- [EXERCISE OBJECTIVE] Retyping the records exactly, down to the last line, is the whole job.

(Collected data entries)

(* ===== verification/PrefixSequences.v ===== *)
(** * Whole sequences of blocks

    Freeing a sequence block by block, forking it, swapping it out, draining
    the cache: the operations of the prefix-caching allocator that touch many
    blocks keep its invariant. *)
From S2P Require Import Prelude.
From S2P Require Import PyDict.
From S2P Require Import EvictorBase.
From S2P Require Import BlockCommon.
From S2P Require Import NaiveBlock.
From S2P Require Import PrefixCaching.
From S2P Require Import PrefixInvariant.
From S2P Require Import PrefixOperations.
Import Prefix.

Section Sequences.
Context {E : Type} `{!Evictor E} `{!EvictorHooks E} {ev_wf : E -> Prop} `{!EvictorLaws E ev_wf}.
Variable py_hash : bool * option Z * list Z * option Z -> Z.
Variable none_hash : Z.
Hypothesis no_collision : forall a, py_hash a <> none_hash.

Abbreviation t := (t E).
Abbreviation chain_hash := (chain_hash py_hash none_hash).
Abbreviation hashed := (hashed py_hash none_hash).
Abbreviation id_ok := (id_ok py_hash none_hash).
Abbreviation inv := (inv (ev_wf := ev_wf) py_hash none_hash).
Abbreviation owners := (owners block_id).
Abbreviation points := (points block_id).
Abbreviation content_hash := (content_hash py_hash none_hash).
Abbreviation allocated := (allocated (ev_wf := ev_wf) py_hash none_hash).
Implicit Types (s : t) (L : gmap Z block) (o : block) (p b h : Z) (zs : gset Z) (x : option Z).

(** ** Allocating a sequence *)

Lemma allocated_full s s' p prev toks extra :
  allocated s s' p prev toks extra -> Z.of_nat (length toks) = bsize s -> is_full_in (view ∅ s') p.
Proof.
  intros [Hs _ Hbs _ (o & Hp & Ht & _)] Hl. exists o. split; [done|].
  unfold is_full, num_empty_slots. rewrite (oo_size _ _ _ _ _ _ _ _ (inv_objs _ _ _ _ _ _ Hs p o Hp)), Ht.
  rewrite Hbs. apply Z.eqb_eq. lia.
Qed.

- [OUTPUT]
(* ===== verification/PrefixSequences.v ===== *)
(** * Whole sequences of blocks

    Freeing a sequence block by block, forking it, swapping it out, draining
    the cache: the operations of the prefix-caching allocator that touch many
    blocks keep its invariant. *)
From S2P Require Import Prelude.
From S2P Require Import PyDict.
From S2P Require Import EvictorBase.
From S2P Require Import BlockCommon.
From S2P Require Import NaiveBlock.
From S2P Require Import PrefixCaching.
From S2P Require Import PrefixInvariant.
From S2P Require Import PrefixOperations.
Import Prefix.

Section Sequences.
Context {E : Type} `{!Evictor E} `{!EvictorHooks E} {ev_wf : E -> Prop} `{!EvictorLaws E ev_wf}.
Variable py_hash : bool * option Z * list Z * option Z -> Z.
Variable none_hash : Z.
Hypothesis no_collision : forall a, py_hash a <> none_hash.

Abbreviation t := (t E).
Abbreviation chain_hash := (chain_hash py_hash none_hash).
Abbreviation hashed := (hashed py_hash none_hash).
Abbreviation id_ok := (id_ok py_hash none_hash).
Abbreviation inv := (inv (ev_wf := ev_wf) py_hash none_hash).
Abbreviation owners := (owners block_id).
Abbreviation points := (points block_id).
Abbreviation content_hash := (content_hash py_hash none_hash).
Abbreviation allocated := (allocated (ev_wf := ev_wf) py_hash none_hash).
Implicit Types (s : t) (L : gmap Z block) (o : block) (p b h : Z) (zs : gset Z) (x : option Z).

(** ** Allocating a sequence *)

Lemma allocated_full s s' p prev toks extra :
  allocated s s' p prev toks extra -> Z.of_nat (length toks) = bsize s -> is_full_in (view ∅ s') p.
Proof.
  intros [Hs _ Hbs _ (o & Hp & Ht & _)] Hl. exists o. split; [done|].
  unfold is_full, num_empty_slots. rewrite (oo_size _ _ _ _ _ _ _ _ (inv_objs _ _ _ _ _ _ Hs p o Hp)), Ht.
  rewrite Hbs. apply Z.eqb_eq. lia.
Qed.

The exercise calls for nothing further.